Ce guide est la synthèse opérationnelle de toute notre série. Il détaille les composantes d’un plan de communication de crise adapté à l’IA, propose une trame à dupliquer, recense les erreurs à éviter et explique comment le faire vivre. Il s’inscrit dans notre guide pilier sur la communication de crise face à l’IA.
Pourquoi un plan de communication de crise est vital à l’ère de l’IA
Un plan de communication de crise est l’ensemble structuré des outils et procédures qu’une organisation mobilise face à une situation d’urgence. Son utilité est double. D’abord, il permet à chacun de connaître son rôle et les actions à mener, évitant la cacophonie qui aggrave les crises. Ensuite, il fait gagner les minutes décisives : quand l’IA accélère et amplifie tout, le délai entre l’incident et la première réponse est souvent ce qui distingue une crise maîtrisée d’un emballement incontrôlable.
L’ère de l’IA renforce cette nécessité de deux manières. Elle compresse le temps : un récit, vrai ou faux, se propage en minutes. Et elle multiplie les scénarios : aux crises classiques s’ajoutent désormais le faux dirigeant, le chatbot qui dérape, la campagne de désinformation synthétique.

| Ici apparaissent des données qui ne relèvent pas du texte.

(** ** Operations *)

Definition ge_add (p : ge_p3) (q : ge_cached) : option ge_p1p1 :=
  let! rX := fe_add (p3Y p) (p3X p) in
  let! rY := fe_sub (p3Y p) (p3X p) in
  let! rZ := fe_mul rX (YplusX q) in
  let! rY := fe_mul rY (YminusX q) in
  let! rT := fe_mul (T2d q) (p3T p) in
  let! rX := fe_mul (p3Z p) (cZ q) in
  let! t0 := fe_add rX rX in
  let! rX := fe_sub rZ rY in
  let! rY := fe_add rZ rY in
  let! rZ := fe_add t0 rT in
  let! rT := fe_sub t0 rT in
  Some (mkp1p1 rX rY rZ rT).

Definition ge_sub (p : ge_p3) (q : ge_cached) : option ge_p1p1 :=
  let! rX := fe_add (p3Y p) (p3X p) in
  let! rY := fe_sub (p3Y p) (p3X p) in
  let! rZ := fe_mul rX (YminusX q) in
  let! rY := fe_mul rY (YplusX q) in
  let! rT := fe_mul (T2d q) (p3T p) in
  let! rX := fe_mul (p3Z p) (cZ q) in
  let! t0 := fe_add rX rX in
  let! rX := fe_sub rZ rY in
  let! rY := fe_add rZ rY in
  let! rZ := fe_sub t0 rT in
  let! rT := fe_add t0 rT in
  Some (mkp1p1 rX rY rZ rT).

Definition ge_madd (p : ge_p3) (q : ge_precomp) : option ge_p1p1 :=
  let! rX := fe_add (p3Y p) (p3X p) in
  let! rY := fe_sub (p3Y p) (p3X p) in
  let! rZ := fe_mul rX (yplusx q) in
  let! rY := fe_mul rY (yminusx q) in
  let! rT := fe_mul (xy2d q) (p3T p) in
  let! t0 := fe_add (p3Z p) (p3Z p) in
  let! rX := fe_sub rZ rY in
  let! rY := fe_add rZ rY in
  let! rZ := fe_add t0 rT in
  let! rT := fe_sub t0 rT in
  Some (mkp1p1 rX rY rZ rT).

Definition ge_msub (p : ge_p3) (q : ge_precomp) : option ge_p1p1 :=
  let! rX := fe_add (p3Y p) (p3X p) in
  let! rY := fe_sub (p3Y p) (p3X p) in
  let! rZ := fe_mul rX (yminusx q) in
  let! rY := fe_mul rY (yplusx q) in
  let! rT := fe_mul (xy2d q) (p3T p) in
  let! t0 := fe_add (p3Z p) (p3Z p) in
  let! rX := fe_sub rZ rY in
  let! rY := fe_add rZ rY in
  let! rZ := fe_sub t0 rT in
  let! rT := fe_add t0 rT in
  Some (mkp1p1 rX rY rZ rT).

Definition ge_p1p1_to_p2 (p : ge_p1p1) : option ge_p2 :=
  let! rX := fe_mul (p1X p) (p1T p) in
  let! rY := fe_mul (p1Y p) (p1Z p) in
  let! rZ := fe_mul (p1Z p) (p1T p) in
  Some (mkp2 rX rY rZ).

Definition ge_p1p1_to_p3 (p : ge_p1p1) : option ge_p3 :=
  let! rX := fe_mul (p1X p) (p1T p) in
  let! rY := fe_mul (p1Y p) (p1Z p) in
  let! rZ := fe_mul (p1Z p) (p1T p) in
  let! rT := fe_mul (p1X p) (p1Y p) in
  Some (mkp3 rX rY rZ rT).

Definition ge_p2_0 : ge_p2 := mkp2 fe_0 fe_1 fe_1.

Definition ge_p2_dbl (p : ge_p2) : option ge_p1p1 :=
  let! rX := fe_sq (p2X p) in
  let! rZ := fe_sq (p2Y p) in
  let! rT := fe_sq2 (p2Z p) in
  let! rY := fe_add (p2X p) (p2Y p) in
  let! t0 := fe_sq rY in
  let! rY := fe_add rZ rX in
  let! rZ := fe_sub rZ rX in
  let! rX := fe_sub t0 rY in
  let! rT := fe_sub rT rZ in
  Some (mkp1p1 rX rY rZ rT).

Definition ge_p3_0 : ge_p3 := mkp3 fe_0 fe_1 fe_1 fe_0.

Definition ge_p3_to_p2 (p : ge_p3) : ge_p2 :=
  mkp2 (fe_copy (p3X p)) (fe_copy (p3Y p)) (fe_copy (p3Z p)).

Definition ge_p3_dbl (p : ge_p3) : option ge_p1p1 :=
  let q := ge_p3_to_p2 p in
  ge_p2_dbl q.

Definition ge_p3_to_cached (p : ge_p3) : option ge_cached :=
  let! rYplusX := fe_add (p3Y p) (p3X p) in
  let! rYminusX := fe_sub (p3Y p) (p3X p) in
  let rZ := fe_copy (p3Z p) in
  let! rT2d := fe_mul (p3T p) fe_d2 in
  Some (mkcached rYplusX rYminusX rZ rT2d).

(** The common text of ge_tobytes and ge_p3_tobytes; [s[31] ^= sign << 7]. *)
Definition ge_encode (hX hY hZ : fe) : option (list Z) :=
  let! recip := fe_invert hZ in
  let! x := fe_mul hX recip in
  let! y := fe_mul hY recip in
  let! s := fe_tobytes y in
  let! neg := fe_isnegative x in
  let! s31 := nth_error s 31 in
  Some (firstn 31 s ++ [to_u8 (Z.lxor s31 (Z.shiftl neg 7))]).

Definition ge_p3_tobytes (h : ge_p3) : option (list Z) := ge_encode (p3X h) (p3Y h) (p3Z h).
Definition ge_tobytes (h : ge_p2) : option (list Z) := ge_encode (p2X h) (p2Y h) (p2Z h).

Definition ge_precomp_0 : ge_precomp := mkprecomp fe_1 fe_1 fe_0.
Definition ge_cached_0 : ge_cached := mkcached fe_1 fe_1 fe_1 fe_0.

(** r[0..7]: the odd multiples s, 3s, ..., 15s. *)
Definition ge_dsm_step (s2 : ge_p3) (c : ge_cached) : option ge_cached :=
  let! t := ge_add s2 c in
  let! u := ge_p1p1_to_p3 t in
  ge_p3_to_cached u.

Definition ge_dsm_precomp (s : ge_p3) : option (list ge_cached) :=
  let! r0 := ge_p3_to_cached s in
  let! t := ge_p3_dbl s in
  let! s2 := ge_p1p1_to_p3 t in
  let! r1 := ge_dsm_step s2 r0 in
  let! r2 := ge_dsm_step s2 r1 in
  let! r3 := ge_dsm_step s2 r2 in
  let! r4 := ge_dsm_step s2 r3 in
  let! r5 := ge_dsm_step s2 r4 in
  let! r6 := ge_dsm_step s2 r5 in
  let! r7 := ge_dsm_step s2 r6 in
  Some [r0; r1; r2; r3; r4; r5; r6; r7].

Definition ge_mul8 (t : ge_p2) : option ge_p1p1 :=
  let! r := ge_p2_dbl t in
  let! u := ge_p1p1_to_p2 r in
  let! r := ge_p2_dbl u in
  let! u := ge_p1p1_to_p2 r in
  ge_p2_dbl u.

(** ** What a representation stands for *)

Definition p2_rep (P : pt) (h : ge_p2) : Prop :=
  (fe_bd 101 (p2X h) /\ fe_bd 101 (p2Y h) /\ fe_bd 101 (p2Z h)) /\
  ~ (fe_val (p2Z h) == 0) /\
  fe_val (p2X h) == fst P * fe_val (p2Z h) /\ fe_val (p2Y h) == snd P * fe_val (p2Z h).

Definition p3_rep (P : pt) (h : ge_p3) : Prop :=
  (fe_bd 101 (p3X h) /\ fe_bd 101 (p3Y h) /\ fe_bd 101 (p3Z h) /\ fe_bd 101 (p3T h)) /\
  ~ (fe_val (p3Z h) == 0) /\
  fe_val (p3X h) == fst P * fe_val (p3Z h) /\ fe_val (p3Y h) == snd P * fe_val (p3Z h) /\
  fe_val (p3T h) == fst P * snd P * fe_val (p3Z h).

Definition p1p1_rep (P : pt) (h : ge_p1p1) : Prop :=
  (fe_bd 330 (p1X h) /\ fe_bd 330 (p1Y h) /\ fe_bd 330 (p1Z h) /\ fe_bd 330 (p1T h)) /\
  ~ (fe_val (p1Z h) == 0) /\ ~ (fe_val (p1T h) == 0) /\
  fe_val (p1X h) == fst P * fe_val (p1Z h) /\ fe_val (p1Y h) == snd P * fe_val (p1T h).

Definition cached_rep (P : pt) (h : ge_cached) : Prop :=
  (fe_bd 330 (YplusX h) /\ fe_bd 330 (YminusX h) /\ fe_bd 101 (cZ h) /\ fe_bd 101 (T2d h)) /\
  ~ (fe_val (cZ h) == 0) /\
  fe_val (YplusX h) == (snd P + fst P) * fe_val (cZ h) /\
  fe_val (YminusX h) == (snd P - fst P) * fe_val (cZ h) /\
  fe_val (T2d h) == 2 * d25519 * fst P * snd P * fe_val (cZ h).

Definition precomp_rep (P : pt) (h : ge_precomp) : Prop :=
  (fe_bd 101 (yplusx h) /\ fe_bd 101 (yminusx h) /\ fe_bd 101 (xy2d h)) /\
  fe_val (yplusx h) == snd P + fst P /\ fe_val (yminusx h) == snd P - fst P /\
  fe_val (xy2d h) == 2 * d25519 * fst P * snd P.

(** ** Symbolic execution of field operations *)

Lemma fe_mul_step a b f g : a <= 330 -> b <= 330 -> fe_bd a f -> fe_bd b g ->
  safe (fe_mul f g) (fun h => fe_bd 101 h /\ fe_val h == fe_val f * fe_val g).
Proof. intros A B F G. apply fe_mul_safe; [apply (fe_bd_mono a) | apply (fe_bd_mono b)]; assumption. Qed.

Lemma fe_sq_step a f : a <= 330 -> fe_bd a f ->
  safe (fe_sq f) (fun h => fe_bd 101 h /\ fe_val h == fe_val f * fe_val f).
Proof. intros A F. apply fe_sq_safe, (fe_bd_mono a); assumption. Qed.

Lemma fe_sq2_step a f : a <= 330 -> fe_bd a f ->
  safe (fe_sq2 f) (fun h => fe_bd 101 h /\ fe_val h == 2 * (fe_val f * fe_val f)).
Proof. intros A F. apply fe_sq2_safe, (fe_bd_mono a); assumption. Qed.

Lemma fe_copy_id f : fe_copy f = f.
Proof. destruct f. reflexivity. Qed.

Lemma fe_d2_bd : fe_bd 101 fe_d2. Proof. vm_compute. intuition discriminate. Qed.
Lemma fe_d2_val : fe_val fe_d2 == 2 * d25519. Proof. vm_compute. reflexivity. Qed.
Lemma fe_0_bd : fe_bd 101 fe_0. Proof. vm_compute. intuition discriminate. Qed.
Lemma fe_1_bd : fe_bd 101 fe_1. Proof. vm_compute. intuition discriminate. Qed.
Lemma fe_0_val : fe_val fe_0 = 0. Proof. reflexivity. Qed.
Lemma fe_1_val : fe_val fe_1 = 1. Proof. reflexivity. Qed.

Create HintDb febd.
#[export] Hint Resolve fe_d2_bd fe_0_bd fe_1_bd : febd.

Ltac fe_bound := first [eassumption | solve [eauto with febd]].

(** One field operation; the bounds add up, the value is recorded. *)
Ltac fe_step :=
  lazymatch goal with
  | |- safe (bind (fe_add _ _) _) _ =>
      eapply safe_bind; [eapply fe_add_safe; [|fe_bound|fe_bound]; lia | intros ? [?B ?V]]
  | |- safe (bind (fe_sub _ _) _) _ =>
      eapply safe_bind; [eapply fe_sub_safe; [|fe_bound|fe_bound]; lia | intros ? [?B ?V]]
  | |- safe (bind (fe_neg _) _) _ =>
      eapply safe_bind; [eapply fe_neg_safe; [|fe_bound]; lia | intros ? [?B ?V]]
  | |- safe (bind (fe_mul _ _) _) _ =>
      eapply safe_bind; [eapply fe_mul_step; [| |fe_bound|fe_bound]; lia | intros ? [?B ?V]]
  | |- safe (bind (fe_sq _) _) _ =>
      eapply safe_bind; [eapply fe_sq_step; [|fe_bound]; lia | intros ? [?B ?V]]
  | |- safe (bind (fe_sq2 _) _) _ =>
      eapply safe_bind; [eapply fe_sq2_step; [|fe_bound]; lia | intros ? [?B ?V]]
  end.

Ltac fe_steps := repeat fe_step; cbn [safe].

(** Closes a bound of the result. *)
Ltac fe_done := eapply fe_bd_mono; [|fe_bound]; lia.

(** Rewrites every recorded value, last first, then the given representations. *)
Ltac fe_vals := repeat match goal with V : fe_val ?x = _ |- context [fe_val ?x] => rewrite V
                                     | V : cong _ (fe_val ?x) _ |- context [fe_val ?x] => rewrite V end.

(** Closes a congruence whose sides are equal polynomials. *)
Ltac cong_by t := transitivity t; [apply cong_ring; ring|].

Le bon plan est donc à la fois stable — pour que les réflexes soient acquis — et flexible — pour s’adapter au rythme effréné d’une crise. Et il n’a de valeur que vivant : régulièrement testé et mis à jour, jamais relégué au fond d’un tiroir.
Les composantes d’un plan de communication de crise IA
Un plan complet s’articule autour de plusieurs briques, que l’ère de l’IA vient enrichir.
La cartographie des risques
C’est le socle. Le plan doit identifier, évaluer et prioriser les crises susceptibles de toucher l’organisation — opérationnelles, sanitaires, financières, réputationnelles. À l’ère de l’IA, cette cartographie intègre des scénarios spécifiques : fraude au dirigeant par deepfake, hallucination d’un chatbot engageant la marque, campagne de désinformation, fuite de données. Comme le rappellent les spécialistes, un plan ne vaut que s’il reflète les vulnérabilités réelles de l’organisation, pas une liste générique.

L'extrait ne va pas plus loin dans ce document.